*EXCERPTED DATA*
*** Block opens ***

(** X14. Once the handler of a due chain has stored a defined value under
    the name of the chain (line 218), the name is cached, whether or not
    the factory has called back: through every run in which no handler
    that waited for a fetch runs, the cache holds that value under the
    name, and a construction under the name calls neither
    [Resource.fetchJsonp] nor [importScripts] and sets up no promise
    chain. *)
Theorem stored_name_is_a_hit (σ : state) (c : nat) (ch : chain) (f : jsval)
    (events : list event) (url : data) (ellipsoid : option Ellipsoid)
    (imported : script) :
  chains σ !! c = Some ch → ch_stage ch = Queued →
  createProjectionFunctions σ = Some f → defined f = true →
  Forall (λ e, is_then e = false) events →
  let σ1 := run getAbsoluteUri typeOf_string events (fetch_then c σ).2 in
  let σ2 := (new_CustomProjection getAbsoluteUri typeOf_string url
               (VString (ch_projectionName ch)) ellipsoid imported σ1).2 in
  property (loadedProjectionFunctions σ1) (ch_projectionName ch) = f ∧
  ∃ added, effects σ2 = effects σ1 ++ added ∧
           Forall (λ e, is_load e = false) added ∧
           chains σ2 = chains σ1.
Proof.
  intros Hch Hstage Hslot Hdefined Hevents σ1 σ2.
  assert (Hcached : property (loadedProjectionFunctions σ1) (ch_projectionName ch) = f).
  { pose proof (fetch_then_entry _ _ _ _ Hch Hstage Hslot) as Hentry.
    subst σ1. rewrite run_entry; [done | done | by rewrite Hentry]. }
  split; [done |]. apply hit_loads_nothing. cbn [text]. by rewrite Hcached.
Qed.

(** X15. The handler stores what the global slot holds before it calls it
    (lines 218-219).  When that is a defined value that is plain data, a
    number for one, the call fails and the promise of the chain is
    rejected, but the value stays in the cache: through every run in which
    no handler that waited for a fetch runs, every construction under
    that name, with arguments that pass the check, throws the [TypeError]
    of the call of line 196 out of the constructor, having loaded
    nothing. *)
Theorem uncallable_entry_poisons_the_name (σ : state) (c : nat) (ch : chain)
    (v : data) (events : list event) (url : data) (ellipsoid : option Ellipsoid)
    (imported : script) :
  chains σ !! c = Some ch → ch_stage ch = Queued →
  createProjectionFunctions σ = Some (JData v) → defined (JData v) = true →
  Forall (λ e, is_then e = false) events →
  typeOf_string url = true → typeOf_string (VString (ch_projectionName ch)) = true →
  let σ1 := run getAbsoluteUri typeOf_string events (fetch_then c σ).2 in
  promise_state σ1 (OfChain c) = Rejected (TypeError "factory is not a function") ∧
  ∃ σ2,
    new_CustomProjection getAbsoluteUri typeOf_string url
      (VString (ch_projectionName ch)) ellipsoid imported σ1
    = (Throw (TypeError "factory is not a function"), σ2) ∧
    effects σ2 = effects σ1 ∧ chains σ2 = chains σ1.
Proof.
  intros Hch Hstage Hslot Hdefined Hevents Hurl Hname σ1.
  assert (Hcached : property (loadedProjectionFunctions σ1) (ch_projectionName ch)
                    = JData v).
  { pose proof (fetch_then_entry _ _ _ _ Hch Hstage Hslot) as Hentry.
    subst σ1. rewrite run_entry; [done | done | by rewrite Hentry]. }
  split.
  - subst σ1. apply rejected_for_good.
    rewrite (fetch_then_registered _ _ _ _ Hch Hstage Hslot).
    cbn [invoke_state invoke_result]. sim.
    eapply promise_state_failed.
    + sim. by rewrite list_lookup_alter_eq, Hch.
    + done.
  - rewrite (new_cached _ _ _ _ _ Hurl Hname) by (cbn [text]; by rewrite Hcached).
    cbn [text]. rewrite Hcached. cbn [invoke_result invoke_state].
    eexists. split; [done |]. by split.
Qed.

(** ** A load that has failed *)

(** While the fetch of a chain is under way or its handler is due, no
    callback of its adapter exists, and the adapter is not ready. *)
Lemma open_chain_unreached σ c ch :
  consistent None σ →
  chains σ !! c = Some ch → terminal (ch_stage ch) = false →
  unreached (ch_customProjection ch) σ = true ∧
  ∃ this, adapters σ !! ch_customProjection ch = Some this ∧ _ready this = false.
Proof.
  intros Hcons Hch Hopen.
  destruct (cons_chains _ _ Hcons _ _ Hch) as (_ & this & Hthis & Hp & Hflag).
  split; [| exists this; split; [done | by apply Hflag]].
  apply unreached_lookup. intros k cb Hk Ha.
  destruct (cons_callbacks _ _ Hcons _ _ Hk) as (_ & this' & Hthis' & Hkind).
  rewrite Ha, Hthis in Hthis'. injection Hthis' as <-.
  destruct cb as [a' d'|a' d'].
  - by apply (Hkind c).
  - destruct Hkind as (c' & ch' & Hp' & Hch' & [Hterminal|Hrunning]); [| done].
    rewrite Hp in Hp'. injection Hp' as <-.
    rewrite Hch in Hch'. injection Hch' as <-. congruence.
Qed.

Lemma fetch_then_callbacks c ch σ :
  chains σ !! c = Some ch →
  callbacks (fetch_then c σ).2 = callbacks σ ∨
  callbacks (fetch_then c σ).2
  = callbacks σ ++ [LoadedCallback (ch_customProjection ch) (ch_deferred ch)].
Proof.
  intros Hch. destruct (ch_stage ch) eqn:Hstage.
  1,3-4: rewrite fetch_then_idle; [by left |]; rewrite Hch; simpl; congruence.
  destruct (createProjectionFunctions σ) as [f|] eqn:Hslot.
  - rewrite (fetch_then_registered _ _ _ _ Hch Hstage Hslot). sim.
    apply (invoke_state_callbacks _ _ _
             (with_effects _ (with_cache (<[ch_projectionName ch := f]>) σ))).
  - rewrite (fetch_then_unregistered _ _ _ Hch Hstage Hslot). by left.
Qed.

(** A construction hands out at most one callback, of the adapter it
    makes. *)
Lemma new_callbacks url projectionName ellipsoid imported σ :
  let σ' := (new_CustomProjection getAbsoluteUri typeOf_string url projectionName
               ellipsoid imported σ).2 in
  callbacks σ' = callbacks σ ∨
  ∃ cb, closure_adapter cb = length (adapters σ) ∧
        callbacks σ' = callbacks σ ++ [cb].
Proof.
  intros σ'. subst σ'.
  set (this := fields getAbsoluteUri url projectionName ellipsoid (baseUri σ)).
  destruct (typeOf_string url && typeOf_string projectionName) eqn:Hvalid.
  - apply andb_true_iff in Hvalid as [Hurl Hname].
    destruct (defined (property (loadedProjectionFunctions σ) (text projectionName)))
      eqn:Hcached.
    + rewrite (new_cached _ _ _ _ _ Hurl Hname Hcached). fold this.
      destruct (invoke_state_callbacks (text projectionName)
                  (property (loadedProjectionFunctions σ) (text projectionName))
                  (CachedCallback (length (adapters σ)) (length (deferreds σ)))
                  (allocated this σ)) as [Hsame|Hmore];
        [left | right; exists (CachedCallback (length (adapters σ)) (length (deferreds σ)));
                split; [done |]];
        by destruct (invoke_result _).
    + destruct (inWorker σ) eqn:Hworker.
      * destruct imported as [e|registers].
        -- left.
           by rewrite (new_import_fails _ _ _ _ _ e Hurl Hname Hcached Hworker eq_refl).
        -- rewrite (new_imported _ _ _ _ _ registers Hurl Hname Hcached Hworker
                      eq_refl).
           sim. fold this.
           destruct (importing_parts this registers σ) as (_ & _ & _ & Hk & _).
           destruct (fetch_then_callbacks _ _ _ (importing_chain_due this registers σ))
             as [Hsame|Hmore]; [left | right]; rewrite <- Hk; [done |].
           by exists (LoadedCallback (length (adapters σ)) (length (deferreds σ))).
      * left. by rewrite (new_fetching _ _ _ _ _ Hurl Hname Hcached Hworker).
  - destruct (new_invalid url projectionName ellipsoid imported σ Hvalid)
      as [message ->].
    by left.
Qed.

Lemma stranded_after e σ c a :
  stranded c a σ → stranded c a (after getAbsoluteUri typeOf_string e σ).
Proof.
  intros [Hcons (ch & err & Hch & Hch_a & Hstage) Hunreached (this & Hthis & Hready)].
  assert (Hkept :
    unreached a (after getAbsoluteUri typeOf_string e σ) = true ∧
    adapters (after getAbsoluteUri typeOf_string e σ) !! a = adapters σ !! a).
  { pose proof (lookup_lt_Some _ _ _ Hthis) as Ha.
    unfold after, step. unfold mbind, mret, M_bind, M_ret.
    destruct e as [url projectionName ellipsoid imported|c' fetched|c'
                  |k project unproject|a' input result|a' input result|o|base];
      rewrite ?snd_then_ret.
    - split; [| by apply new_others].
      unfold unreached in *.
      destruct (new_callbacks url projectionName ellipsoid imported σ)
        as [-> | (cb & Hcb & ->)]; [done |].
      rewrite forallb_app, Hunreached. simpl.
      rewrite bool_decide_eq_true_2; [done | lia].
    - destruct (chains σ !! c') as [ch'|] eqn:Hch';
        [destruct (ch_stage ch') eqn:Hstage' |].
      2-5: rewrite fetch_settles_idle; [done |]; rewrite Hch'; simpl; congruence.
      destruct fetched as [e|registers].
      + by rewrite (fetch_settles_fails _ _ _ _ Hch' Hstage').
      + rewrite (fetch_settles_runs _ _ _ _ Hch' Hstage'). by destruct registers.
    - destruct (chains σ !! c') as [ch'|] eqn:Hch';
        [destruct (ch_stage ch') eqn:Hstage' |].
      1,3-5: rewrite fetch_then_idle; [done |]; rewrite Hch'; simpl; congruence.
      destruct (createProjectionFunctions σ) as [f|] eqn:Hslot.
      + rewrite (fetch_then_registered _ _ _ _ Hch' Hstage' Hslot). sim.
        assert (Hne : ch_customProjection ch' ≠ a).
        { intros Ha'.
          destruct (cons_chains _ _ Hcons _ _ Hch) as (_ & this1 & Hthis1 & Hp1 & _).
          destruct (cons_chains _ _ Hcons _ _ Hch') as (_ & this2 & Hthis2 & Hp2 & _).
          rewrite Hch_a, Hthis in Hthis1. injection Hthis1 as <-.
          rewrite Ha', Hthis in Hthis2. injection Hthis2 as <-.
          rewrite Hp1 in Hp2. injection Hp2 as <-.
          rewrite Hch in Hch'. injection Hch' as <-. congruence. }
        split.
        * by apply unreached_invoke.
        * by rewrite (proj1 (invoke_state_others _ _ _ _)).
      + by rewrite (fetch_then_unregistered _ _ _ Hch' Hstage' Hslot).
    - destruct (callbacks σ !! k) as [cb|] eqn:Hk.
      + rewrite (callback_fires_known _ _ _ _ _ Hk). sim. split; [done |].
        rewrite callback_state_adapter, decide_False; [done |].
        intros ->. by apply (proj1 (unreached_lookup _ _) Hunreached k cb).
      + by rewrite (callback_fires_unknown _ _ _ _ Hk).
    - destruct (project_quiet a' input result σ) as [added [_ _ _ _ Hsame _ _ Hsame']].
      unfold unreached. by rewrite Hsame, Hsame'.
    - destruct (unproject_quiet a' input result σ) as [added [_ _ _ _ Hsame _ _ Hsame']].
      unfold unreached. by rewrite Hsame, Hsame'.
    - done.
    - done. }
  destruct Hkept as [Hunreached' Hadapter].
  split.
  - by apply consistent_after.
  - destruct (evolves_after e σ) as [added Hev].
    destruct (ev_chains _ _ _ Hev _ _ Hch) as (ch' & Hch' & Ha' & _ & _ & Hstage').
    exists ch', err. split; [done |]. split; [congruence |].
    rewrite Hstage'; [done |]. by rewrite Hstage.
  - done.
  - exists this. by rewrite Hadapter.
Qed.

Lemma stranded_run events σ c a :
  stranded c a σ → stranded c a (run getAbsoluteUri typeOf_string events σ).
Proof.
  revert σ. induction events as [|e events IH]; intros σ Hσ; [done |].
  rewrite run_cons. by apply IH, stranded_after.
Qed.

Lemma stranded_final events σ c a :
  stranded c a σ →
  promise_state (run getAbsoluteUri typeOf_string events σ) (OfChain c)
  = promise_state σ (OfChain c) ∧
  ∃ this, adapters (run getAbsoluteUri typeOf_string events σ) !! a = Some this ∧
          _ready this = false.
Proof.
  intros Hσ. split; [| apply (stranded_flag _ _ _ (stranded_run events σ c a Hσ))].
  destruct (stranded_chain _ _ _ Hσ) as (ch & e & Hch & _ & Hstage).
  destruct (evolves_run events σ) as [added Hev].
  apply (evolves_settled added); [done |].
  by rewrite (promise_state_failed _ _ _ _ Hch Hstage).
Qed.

*** Block closes ***

*WORK ITEM*
From the records above, pick out and copy each line holding the word "registers".

*ANSWER SECTION*
      * destruct imported as [e|registers].
        -- rewrite (new_imported _ _ _ _ _ registers Hurl Hname Hcached Hworker
           destruct (importing_parts this registers σ) as (_ & _ & _ & Hk & _).
           destruct (fetch_then_callbacks _ _ _ (importing_chain_due this registers σ))
      destruct fetched as [e|registers].
      + rewrite (fetch_settles_runs _ _ _ _ Hch' Hstage'). by destruct registers.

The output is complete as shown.